ASSIGNMENT
Your answer is to be every line of the material that includes the string "Sample".

*** DATA PROVIDED ***

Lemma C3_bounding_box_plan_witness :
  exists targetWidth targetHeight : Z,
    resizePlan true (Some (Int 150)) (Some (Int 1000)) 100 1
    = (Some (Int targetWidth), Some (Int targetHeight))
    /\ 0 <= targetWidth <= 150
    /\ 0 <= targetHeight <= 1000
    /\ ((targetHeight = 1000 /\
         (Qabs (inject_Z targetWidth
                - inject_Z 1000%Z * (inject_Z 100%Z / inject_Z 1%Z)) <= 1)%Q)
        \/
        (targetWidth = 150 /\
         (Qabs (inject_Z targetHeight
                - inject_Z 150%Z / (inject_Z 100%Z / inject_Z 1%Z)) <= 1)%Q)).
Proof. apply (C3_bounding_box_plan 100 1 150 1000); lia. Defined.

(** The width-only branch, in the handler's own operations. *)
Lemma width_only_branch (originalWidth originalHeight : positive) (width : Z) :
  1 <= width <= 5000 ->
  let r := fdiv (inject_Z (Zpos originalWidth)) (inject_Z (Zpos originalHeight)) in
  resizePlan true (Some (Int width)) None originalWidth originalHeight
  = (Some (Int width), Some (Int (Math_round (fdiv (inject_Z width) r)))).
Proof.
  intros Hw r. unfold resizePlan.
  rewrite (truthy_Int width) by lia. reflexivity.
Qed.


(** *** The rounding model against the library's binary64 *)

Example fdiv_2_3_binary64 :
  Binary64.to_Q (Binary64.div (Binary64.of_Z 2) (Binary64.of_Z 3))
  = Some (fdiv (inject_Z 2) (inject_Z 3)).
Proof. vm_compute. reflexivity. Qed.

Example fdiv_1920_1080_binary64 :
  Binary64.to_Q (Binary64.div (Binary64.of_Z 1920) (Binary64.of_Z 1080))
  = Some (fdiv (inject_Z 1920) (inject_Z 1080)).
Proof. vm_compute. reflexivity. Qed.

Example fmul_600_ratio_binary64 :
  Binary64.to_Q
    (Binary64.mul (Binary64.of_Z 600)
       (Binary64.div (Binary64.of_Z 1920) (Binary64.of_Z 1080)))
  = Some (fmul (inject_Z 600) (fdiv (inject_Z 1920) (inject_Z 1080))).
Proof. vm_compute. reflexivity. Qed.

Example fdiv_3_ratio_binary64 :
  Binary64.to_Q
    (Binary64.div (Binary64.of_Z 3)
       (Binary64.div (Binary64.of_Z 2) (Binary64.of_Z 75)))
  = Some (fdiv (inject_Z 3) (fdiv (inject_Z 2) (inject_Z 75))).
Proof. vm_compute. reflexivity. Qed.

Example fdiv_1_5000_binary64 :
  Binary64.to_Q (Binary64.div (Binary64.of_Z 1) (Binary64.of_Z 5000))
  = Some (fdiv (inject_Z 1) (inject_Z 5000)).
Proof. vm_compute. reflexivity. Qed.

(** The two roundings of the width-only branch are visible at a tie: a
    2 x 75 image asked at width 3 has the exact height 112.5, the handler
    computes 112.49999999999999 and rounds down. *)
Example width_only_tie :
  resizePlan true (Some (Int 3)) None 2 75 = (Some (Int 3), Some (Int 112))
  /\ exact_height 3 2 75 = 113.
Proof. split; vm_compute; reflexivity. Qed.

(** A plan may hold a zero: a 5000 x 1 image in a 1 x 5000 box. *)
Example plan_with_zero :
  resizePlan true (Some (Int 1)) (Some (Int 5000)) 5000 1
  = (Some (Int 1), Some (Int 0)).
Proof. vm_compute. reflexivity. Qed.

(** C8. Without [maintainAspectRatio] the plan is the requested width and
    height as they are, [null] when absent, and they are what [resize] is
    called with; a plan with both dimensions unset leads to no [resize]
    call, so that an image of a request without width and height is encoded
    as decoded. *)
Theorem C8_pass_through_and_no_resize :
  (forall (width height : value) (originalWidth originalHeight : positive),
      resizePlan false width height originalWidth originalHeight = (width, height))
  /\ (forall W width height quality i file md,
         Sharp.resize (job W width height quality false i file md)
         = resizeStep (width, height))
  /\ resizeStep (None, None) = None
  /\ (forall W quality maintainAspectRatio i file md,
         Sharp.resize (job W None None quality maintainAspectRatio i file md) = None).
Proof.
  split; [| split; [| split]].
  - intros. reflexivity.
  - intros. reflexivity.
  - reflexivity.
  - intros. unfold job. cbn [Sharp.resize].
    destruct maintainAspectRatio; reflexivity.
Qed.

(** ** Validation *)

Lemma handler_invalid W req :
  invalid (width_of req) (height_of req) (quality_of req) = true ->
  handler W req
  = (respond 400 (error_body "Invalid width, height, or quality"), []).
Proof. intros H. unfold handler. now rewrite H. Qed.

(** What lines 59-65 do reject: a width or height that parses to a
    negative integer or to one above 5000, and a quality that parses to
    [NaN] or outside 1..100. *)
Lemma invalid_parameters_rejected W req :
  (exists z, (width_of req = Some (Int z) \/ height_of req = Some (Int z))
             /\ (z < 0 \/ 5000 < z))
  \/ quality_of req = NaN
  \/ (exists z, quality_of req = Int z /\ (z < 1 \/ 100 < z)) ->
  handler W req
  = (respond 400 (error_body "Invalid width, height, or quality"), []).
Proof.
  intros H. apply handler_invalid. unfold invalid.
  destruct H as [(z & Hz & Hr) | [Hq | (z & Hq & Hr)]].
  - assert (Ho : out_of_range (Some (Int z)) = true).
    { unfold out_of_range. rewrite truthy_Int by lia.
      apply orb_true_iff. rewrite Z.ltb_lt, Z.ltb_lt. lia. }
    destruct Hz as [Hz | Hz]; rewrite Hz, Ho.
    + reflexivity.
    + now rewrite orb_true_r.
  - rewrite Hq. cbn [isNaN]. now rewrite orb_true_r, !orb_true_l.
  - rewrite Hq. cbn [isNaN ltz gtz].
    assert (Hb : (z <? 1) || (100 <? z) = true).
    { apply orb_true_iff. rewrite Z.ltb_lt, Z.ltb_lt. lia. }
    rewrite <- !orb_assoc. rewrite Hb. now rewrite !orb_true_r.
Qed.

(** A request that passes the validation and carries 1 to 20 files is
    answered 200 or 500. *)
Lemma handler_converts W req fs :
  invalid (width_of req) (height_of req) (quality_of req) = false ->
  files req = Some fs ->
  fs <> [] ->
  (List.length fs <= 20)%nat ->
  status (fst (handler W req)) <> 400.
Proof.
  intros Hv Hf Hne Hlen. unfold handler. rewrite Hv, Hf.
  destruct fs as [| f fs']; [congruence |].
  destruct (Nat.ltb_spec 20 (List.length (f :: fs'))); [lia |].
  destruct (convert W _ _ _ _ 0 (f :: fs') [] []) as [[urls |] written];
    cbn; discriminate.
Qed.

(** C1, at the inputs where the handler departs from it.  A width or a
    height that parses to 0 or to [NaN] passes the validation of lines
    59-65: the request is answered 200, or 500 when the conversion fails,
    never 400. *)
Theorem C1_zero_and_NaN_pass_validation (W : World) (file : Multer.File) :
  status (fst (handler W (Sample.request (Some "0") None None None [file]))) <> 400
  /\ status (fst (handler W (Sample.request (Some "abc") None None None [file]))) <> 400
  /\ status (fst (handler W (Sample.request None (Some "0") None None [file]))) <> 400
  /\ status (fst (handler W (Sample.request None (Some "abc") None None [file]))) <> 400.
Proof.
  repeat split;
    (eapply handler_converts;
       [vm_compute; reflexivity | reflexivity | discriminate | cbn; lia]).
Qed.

*** End of DATA PROVIDED ***
*** DATA PROVIDED ***

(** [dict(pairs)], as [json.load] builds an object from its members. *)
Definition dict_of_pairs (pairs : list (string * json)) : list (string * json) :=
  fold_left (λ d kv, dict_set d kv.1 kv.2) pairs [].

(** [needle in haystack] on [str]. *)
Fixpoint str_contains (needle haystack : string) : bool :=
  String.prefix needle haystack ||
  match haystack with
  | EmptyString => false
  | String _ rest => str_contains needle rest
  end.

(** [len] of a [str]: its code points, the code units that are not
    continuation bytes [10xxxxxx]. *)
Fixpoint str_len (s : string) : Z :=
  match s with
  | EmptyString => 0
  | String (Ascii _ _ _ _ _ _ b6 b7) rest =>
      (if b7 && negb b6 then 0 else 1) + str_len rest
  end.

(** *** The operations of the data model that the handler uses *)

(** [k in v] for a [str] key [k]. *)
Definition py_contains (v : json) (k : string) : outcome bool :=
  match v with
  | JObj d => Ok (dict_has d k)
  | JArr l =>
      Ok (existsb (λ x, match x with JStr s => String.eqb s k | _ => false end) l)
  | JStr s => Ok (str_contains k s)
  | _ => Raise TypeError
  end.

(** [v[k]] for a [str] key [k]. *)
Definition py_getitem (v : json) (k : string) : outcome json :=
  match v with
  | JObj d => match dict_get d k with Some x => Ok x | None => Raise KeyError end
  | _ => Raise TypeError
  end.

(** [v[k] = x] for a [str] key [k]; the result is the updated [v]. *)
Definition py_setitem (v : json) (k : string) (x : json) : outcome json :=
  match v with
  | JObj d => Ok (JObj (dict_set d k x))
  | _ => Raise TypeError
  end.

*** End of DATA PROVIDED ***

OUTPUT BELOW
  status (fst (handler W (Sample.request (Some "0") None None None [file]))) <> 400
  /\ status (fst (handler W (Sample.request (Some "abc") None None None [file]))) <> 400
  /\ status (fst (handler W (Sample.request None (Some "0") None None [file]))) <> 400
  /\ status (fst (handler W (Sample.request None (Some "abc") None None [file]))) <> 400.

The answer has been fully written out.